Why did you install everything in one small partition?

> What also may be noted is that the ufs magic 0x00011954 (or,
> 1954 0001, in hexdump switched 2-bytes) was present at position 0x255c
> and 0x455c and several times at larger offsets.

Could these be copies of the superblock?

> (very helpful, this
> post: https://bugzilla.kernel.org/show_bug.cgi?id=197733; looked
> similar to mine few days ago)

That says "unable to mount UFS",
while yours was a perfectly fine system, AFAIU.

> This weekend I installed OpenBSD 7.4.

Where? Into that same small partition?
On another disk in that same machine?
On other partitions on that same disk?

> Finally I reconstructed the partition table

What partition table? You had one partition.

> (fresh MBR pointing to the still intact disklabel)
> assigned a mount point to the old partition, "/oldbsd5", which worked
> on first boot.

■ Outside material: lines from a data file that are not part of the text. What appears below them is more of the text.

Lemma layout_geometry w fs : geometry fs (lba_size (wd w)) -> (forall x, sb fs x = disk_sb w fs x) -> same_layout (disk_layout w (lba_start fs)) fs.
Proof.
  intros [_ Hb Hi Hg _] Hs. assert (H : forall x, sb fs x = disk_sb w (fresh_partition (lba_start fs)) x) by done.
  constructor; cbn [disk_layout lba_start block_size group_count inode_size sb]; [done| | | |done].
  - rewrite Hb. unfold sb_block_size, s_log_block_size. by rewrite (ldn_ext _ (disk_sb w (fresh_partition (lba_start fs))) (sb fs)) by (intros x _; apply H).
  - rewrite Hg. by apply sb_groups_ext.
  - rewrite Hi. unfold sb_isize, revision, sb_inode_size. by rewrite !(ldn_ext _ (disk_sb w (fresh_partition (lba_start fs))) (sb fs)) by (intros x _; apply H).
Qed.

Section same.
Context w fs fs' (H : same_layout fs fs').

Lemma same_fields : s_first_data_block (sb fs') = s_first_data_block (sb fs) /\ s_blocks_per_group (sb fs') = s_blocks_per_group (sb fs) /\
  s_blocks_count (sb fs') = s_blocks_count (sb fs) /\ s_inodes_per_group (sb fs') = s_inodes_per_group (sb fs).
Proof. split_and_all; apply ldn_ext; intros x _; apply H. Qed.

Lemma same_descs : descs_on_disk w fs -> descs_on_disk w fs'.
Proof.
  destruct same_fields as (F1 & F2 & F3 & F4). destruct H as [H1 H2 H3 H4 _].
  unfold descs_on_disk, desc_in_range, disk_table, itable_blocks, block_at, desc_block. cbn [with_groups sb groups]. by rewrite F1, F2, F3, F4, H1, H2, H3, H4.
Qed.

Lemma same_root : root_on_disk w fs -> root_on_disk w fs'.
Proof.
  destruct same_fields as (F1 & F2 & F3 & F4). destruct H as [H1 H2 H3 H4 _].
  unfold root_on_disk, root_at, inode_in_fs, inode_at, disk_table, block_at, desc_block. cbn [with_groups sb groups wm wd block_size inode_size lba_start].
  by rewrite F1, F3, F4, H1, H2, H4.
Qed.
End same.

Lemma descs_same_disk w w' fs : same_disk (wd w) (wd w') -> descs_on_disk w fs -> descs_on_disk w' fs.
Proof.
  intros Hs H g Hg. rewrite <- (H g Hg). unfold desc_in_range, bg_block_bitmap, bg_inode_bitmap, bg_inode_table.
  rewrite !(ldn_ext 4 (disk_table w fs) (disk_table w' fs)); [done|..]; intros x _; unfold disk_table; rewrite (block_at_same w w') by done; apply Hs.
Qed.

Lemma loaded_same w w' w2 fs n : same_disk (wd w) (wd w') -> loaded w' w2 fs n -> loaded w w2 fs n.
Proof. intros Hs H x Hx. rewrite (H x Hx), (block_at_same w w') by done. apply Hs. Qed.

(** The descriptors in memory place the root where those on the medium do. *)
Lemma root_loaded w0 w fs : geometry fs (lba_size (wd w)) -> same_disk (wd w0) (wd w) -> loaded w0 w fs (table_size fs) ->
  root_on_disk w0 fs -> root_at w fs.
Proof.
  intros G [Hl Hd] Hld. pose proof (sv_fino _ _ (ge_valid _ _ G)) as Hfino.
  destruct (inode_location fs _ EXT2_ROOT_INO G ltac:(unfold EXT2_ROOT_INO; lia)) as (L1 & L2 & _).
  unfold root_on_disk, root_at, inode_in_fs, inode_at, bg_inode_table, block_at. cbn [with_groups sb groups wm wd block_size inode_size lba_start].
  rewrite (loaded_word w0 w fs _ 8 Hld) by (done || lia). rewrite Hl. intros [Hin Hdir]. split; [exact Hin|].
  eapply directory_ext; [|exact Hdir]. intros x _. cbn beta. by rewrite Hd.
Qed.

(** Only the medium matters. *)
Lemma mountable_same w w' start : same_disk (wd w) (wd w') -> mountable w start -> mountable w' start.
Proof.
  intros Hs [M1 M2 M3 M4]. pose proof Hs as [Hl Hd].
  assert (Hsb : forall x, disk_sb w' (fresh_partition start) x = disk_sb w (fresh_partition start) x) by (intros x; unfold disk_sb, part_at; by rewrite Hl, Hd).
  assert (Hlay : same_layout (disk_layout w start) (disk_layout w' start)).
  { constructor; cbn [disk_layout lba_start block_size group_count inode_size sb]; [done| |by apply sb_groups_ext| |done];
      unfold sb_block_size, s_log_block_size, sb_isize, revision, sb_inode_size;
      by rewrite !(ldn_ext _ (disk_sb w (fresh_partition start)) (disk_sb w' (fresh_partition start))) by (intros x _; apply Hsb). }
  constructor.
  - rewrite <- M1. apply ldn_ext. intros x _. apply Hsb.
  - by rewrite Hl, (validate_ext (disk_sb w (fresh_partition start))).
  - eapply descs_same_disk; [exact Hs|]. by eapply same_descs.
  - apply (same_root w _ _ Hlay) in M4. revert M4. unfold root_on_disk, root_at, inode_in_fs, inode_at, bg_inode_table, block_at. cbn [wm wd].
    rewrite !(ldn_ext _ (disk_table w (disk_layout w' start)) (disk_table w' (disk_layout w' start)))
      by (intros x _; unfold disk_table; rewrite (block_at_same w w') by done; apply Hd).
    rewrite Hl. intros [Hin Hdir]. split; [exact Hin|]. eapply directory_ext; [|exact Hdir]. intros x _. cbn beta. by rewrite Hd.
Qed.

Record mounted w0 w fs R : Prop := {
  mt_geometry : geometry fs (lba_size (wd w));
  mt_sb : forall x, sb fs x = disk_sb w0 fs x;
  mt_magic : s_magic (sb fs) = EXT2_MAGIC;
  mt_lock : lock fs = false;
  mt_descs : descs_ok w0 w fs R }.

Lemma keeps_refl R m : keeps R m m.
Proof. by intros r x. Qed.
Lemma keeps_trans R m1 m2 m3 : keeps R m1 m2 -> keeps R m2 m3 -> keeps R m1 m3.
Proof. intros H1 H2 r x Hr Hx. by rewrite (H2 r x Hr Hx), (H1 r x Hr Hx). Qed.
Lemma keeps_sub r R m m' : keeps (r :: R) m m' -> keeps R m m'.
Proof. intros H r' x Hr. apply H. by right. Qed.

Lemma only_buffer_keeps k w w' b n R : held k ((b, n) :: R) -> only_buffer w w' b n -> keeps R (wm w) (wm w').
Proof.
  intros Hk [_ _ Hm] r x Hr Hx. apply Hm. destruct (held_disjoint_in k (b, n) r R Hk Hr); cbn in *; lia.
Qed.

Lemma fill_super_ok w fs R :
  sector_size (lba_size (wd w)) -> 0 <= lba_start fs < 2 ^ 63 -> lock fs = false ->
  held (wk w) ((io_buf fs, 4096) :: R) -> sb_groups (disk_sb w fs) * 32 < 2 ^ 31 ->
  exists ok w' fs', ext2_fill_super w fs = Some (ok, w', fs') /\ same_disk (wd w) (wd w') /\ keeps R (wm w) (wm w') /\
    io_buf fs' = io_buf fs /\ lba_start fs' = lba_start fs /\
    (ok = true -> mounted w w' fs' ((io_buf fs, 4096) :: R)) /\
    (ok = false -> held (wk w') ((io_buf fs, 4096) :: R)) /\
    (forall limit enough n, budget limit enough -> sb_groups (disk_sb w fs) * 32 < limit -> enough (S (S n)) (wk w) ->
       enough n (wk w') /\ (reads_succeed (D := D) -> mountable w (lba_start fs) -> ok = true)).
Proof.
  intros Hl Hst Hlk Hk Hgr. assert (Hl32 : 0 <= lba_size (wd w) < 2 ^ 32) by (unfold sector_size in Hl; lia).
  unfold ext2_fill_super.
  destruct (read_superblock_ok w fs Hl Hst) as (ok & w1 & fs1 & -> & Ho & Hfs & Hok & Hrd). cbn [mbind option_bind].
  pose proof Ho as [O1 [O2 O2'] O3]. pose proof (only_buffer_keeps _ _ _ _ _ _ Hk Ho) as Hkp.
  assert (Hio : io_buf fs1 = io_buf fs /\ lba_start fs1 = lba_start fs /\ lock fs1 = false)
    by (destruct Hfs as [-> | [s ->]]; done). destruct Hio as (Hio & Hls & Hlk1).
  assert (Hk1 : held (wk w1) ((io_buf fs, 4096) :: R)) by by rewrite O1.
  assert (Hless : forall limit enough n, budget limit enough -> enough (S (S n)) (wk w) -> enough n (wk w1))
    by (intros limit enough n B He; rewrite O1; by do 2 apply (bu_less _ _ B)).
  destruct ok; cbn [negb].
  2: { eexists false, _, _. split_and_all; try done. intros limit enough n B _ He. split; [by eapply Hless|]. intros Hr Hm.
       by specialize (Hrd (mn_magic _ _ Hm) Hr). }
  destruct (Hok eq_refl) as [Hsb Hmag].
  rewrite O2. destruct (ext2_validate_sb (sb fs1) (lba_size (wd w))) eqn:Ev; cbn [negb].
  2: { eexists false, _, _. split_and_all; try done. intros limit enough n B _ He. split; [by eapply Hless|]. intros Hr Hm.
       rewrite (validate_ext (disk_sb w fs)) in Ev by done. pose proof (mn_valid _ _ Hm) as Hv. change (disk_sb w (fresh_partition (lba_start fs))) with (disk_sb w fs) in Hv. congruence. }
  apply validate_sound in Ev; [|done].
  destruct (compute_layout_sound fs1 (lba_size (wd w)) Hl32 ltac:(by rewrite Hls) Ev)
    as (fs2 & -> & G2 & S1 & S2 & S3 & _ & S5 & _). cbn [mbind option_bind].
  assert (Ht : table_size fs2 < 2 ^ 31).
  { unfold table_size, GD_SIZE. rewrite (ge_groups _ _ G2), S1, (sb_groups_ext (disk_sb w fs) (sb fs1)) by done. done. }
  rewrite <- O2 in G2. destruct (read_group_descs_ok w1 fs2 _ G2 Ht Hk1) as (ok & w2 & g & -> & [D1 D1'] & Hkp2 & Hd & Hn & Hb).
  cbn [mbind option_bind]. assert (Hsd1 : same_disk (wd w) (wd w1)) by done.
  assert (Hsd : same_disk (wd w) (wd w2)) by (split; [congruence|intros x; by rewrite D1', O2']).
  assert (Hkp2' : keeps R (wm w) (wm w2)) by (eapply keeps_trans; [exact Hkp|by eapply keeps_sub]).
  assert (Hlay : same_layout (disk_layout w (lba_start fs)) fs2).
  { rewrite <- Hls, <- S2. apply layout_geometry; [by rewrite <- O2|]. intros x. rewrite S1, Hsb. unfold disk_sb, part_at. by rewrite S2, Hls. }
  assert (Hen : forall limit enough n, budget limit enough -> sb_groups (disk_sb w fs) * 32 < limit -> enough (S (S n)) (wk w) ->
    enough n (wk w2) /\ (reads_succeed (D := D) -> mountable w (lba_start fs) -> ok = true)).
  { intros limit enough n B Hlim He. rewrite <- O1 in He. destruct (Hb limit enough n B) as [He2 Hb2]; [|done|split; [done|]].
    - unfold table_size, GD_SIZE. by rewrite (ge_groups _ _ G2), S1, (sb_groups_ext (disk_sb w fs) (sb fs1)) by done.
    - intros Hr Hm. apply Hb2; [done|]. eapply descs_same_disk; [exact Hsd1|]. by eapply same_descs, mn_descs. }
  destruct ok; cbn [negb].
  2: { destruct (Hn eq_refl) as [-> Hk2]. eexists false, _, _. split_and_all; try done; cbn; congruence. }
  specialize (Hd eq_refl). set (fs3 := with_groups fs2 g) in *.
  assert (G3 : geometry fs3 (lba_size (wd w2))) by (apply geometry_groups; by rewrite D1).
  assert (Hlk3 : lock fs3 = false) by (cbn; congruence). assert (Hio3 : io_buf fs3 = io_buf fs /\ lba_start fs3 = lba_start fs) by (cbn; split; congruence).
  destruct Hio3 as [Hio3 Hls3].
  destruct (check_root_ok w2 fs3 G3 Hlk3 (do_nz _ _ _ _ Hd)) as (ok & w3 & -> & Ho3 & Hrt). cbn [mbind option_bind].
  pose proof (descs_ok_step _ _ _ _ _ Hd Ho3 ltac:(rewrite Hio3; left)) as Hd3.
  assert (Hkp3 : keeps R (wm w) (wm w3)).
  { eapply keeps_trans; [exact Hkp2'|]. rewrite Hio3 in Ho3. eapply only_buffer_keeps; [|exact Ho3].
    exact Hk. }
  assert (Hsd3 : same_disk (wd w) (wd w3)) by (eapply same_disk_trans; [exact Hsd|apply Ho3]).
  assert (Hroot : reads_succeed (D := D) -> mountable w (lba_start fs) -> ok = true).
  { intros Hr Hm. apply Hrt; [done|]. apply (root_loaded w w2 fs3 G3 Hsd); [by eapply loaded_same, (do_loaded _ _ _ _ Hd)|].
    apply (same_root w (disk_layout w (lba_start fs)) fs3); [by destruct Hlay|apply Hm]. }
  destruct ok; cbn [negb].
  - eexists true, w3, fs3. split_and_all; try done.
    + intros _. constructor; try done.
      * by eapply geometry_step.
      * intros x. cbn [fs3 with_groups sb]. rewrite S1, Hsb. unfold disk_sb, part_at. cbn [fs3 with_groups lba_start]. by rewrite S2, Hls.
      * cbn. by rewrite S1.
      * destruct Hd3 as [A1 A2 A3 A4]. constructor; try done. eapply loaded_same; [exact Hsd1|exact A3].
    + intros limit enough n B Hlim He. split; [|done]. rewrite (ob_k _ _ _ _ Ho3). by apply (Hen limit).
  - unfold ext2_free_group_descs. pose proof (do_nz _ _ _ _ Hd3). replace (groups fs3 =? 0) with false by lia.
    destruct (heap_free_ok _ _ _ _ (do_held _ _ _ _ Hd3)) as (k4 & Ef & Hk4). rewrite Ef. cbn [mbind option_bind].
    eexists false, _, _. split_and_all; try done. intros limit enough n B Hlim He. split; [|done]. cbn [wk].
    eapply (bu_heap_free _ _ B); [|exact Ef]. rewrite (ob_k _ _ _ _ Ho3). by apply (Hen limit).
Qed.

I just saw the usual files usr, mnt, ... when invoking
> "ls /oldbsd5", assumed it was working then.

To be clear: you installed 7.4 somewhere else
and just mounted the old small partition from
the new 7.4 install, seeing the old data.

> Automatic fstab entry was 
> [hash].j /oldbsd5 ffs rw,nodev,nosuid 1 2

What do you mean by "automatic"?
Surely the installer didn't create an "/oldbsd5" mountpoint.

> Then I deleted "rw,"

Why?

> from fstab and maybe rebooted the system once or
> twice. I'm pretty sure that I never made rm -rf on that directory.

"Pretty sure," he said.

You cannot rm a mounted point, so if it was indeed mounted,
"rm -rf /oldbsd5" wouldn't work. (But "rm -rf /oldbsd5/*" would.)

> Then
> I found out (with df -h) that the partition is empty.

Show the df -h output.

> Really actually
> empty, so theres no hidden file, no file, no lost+found, just nothing.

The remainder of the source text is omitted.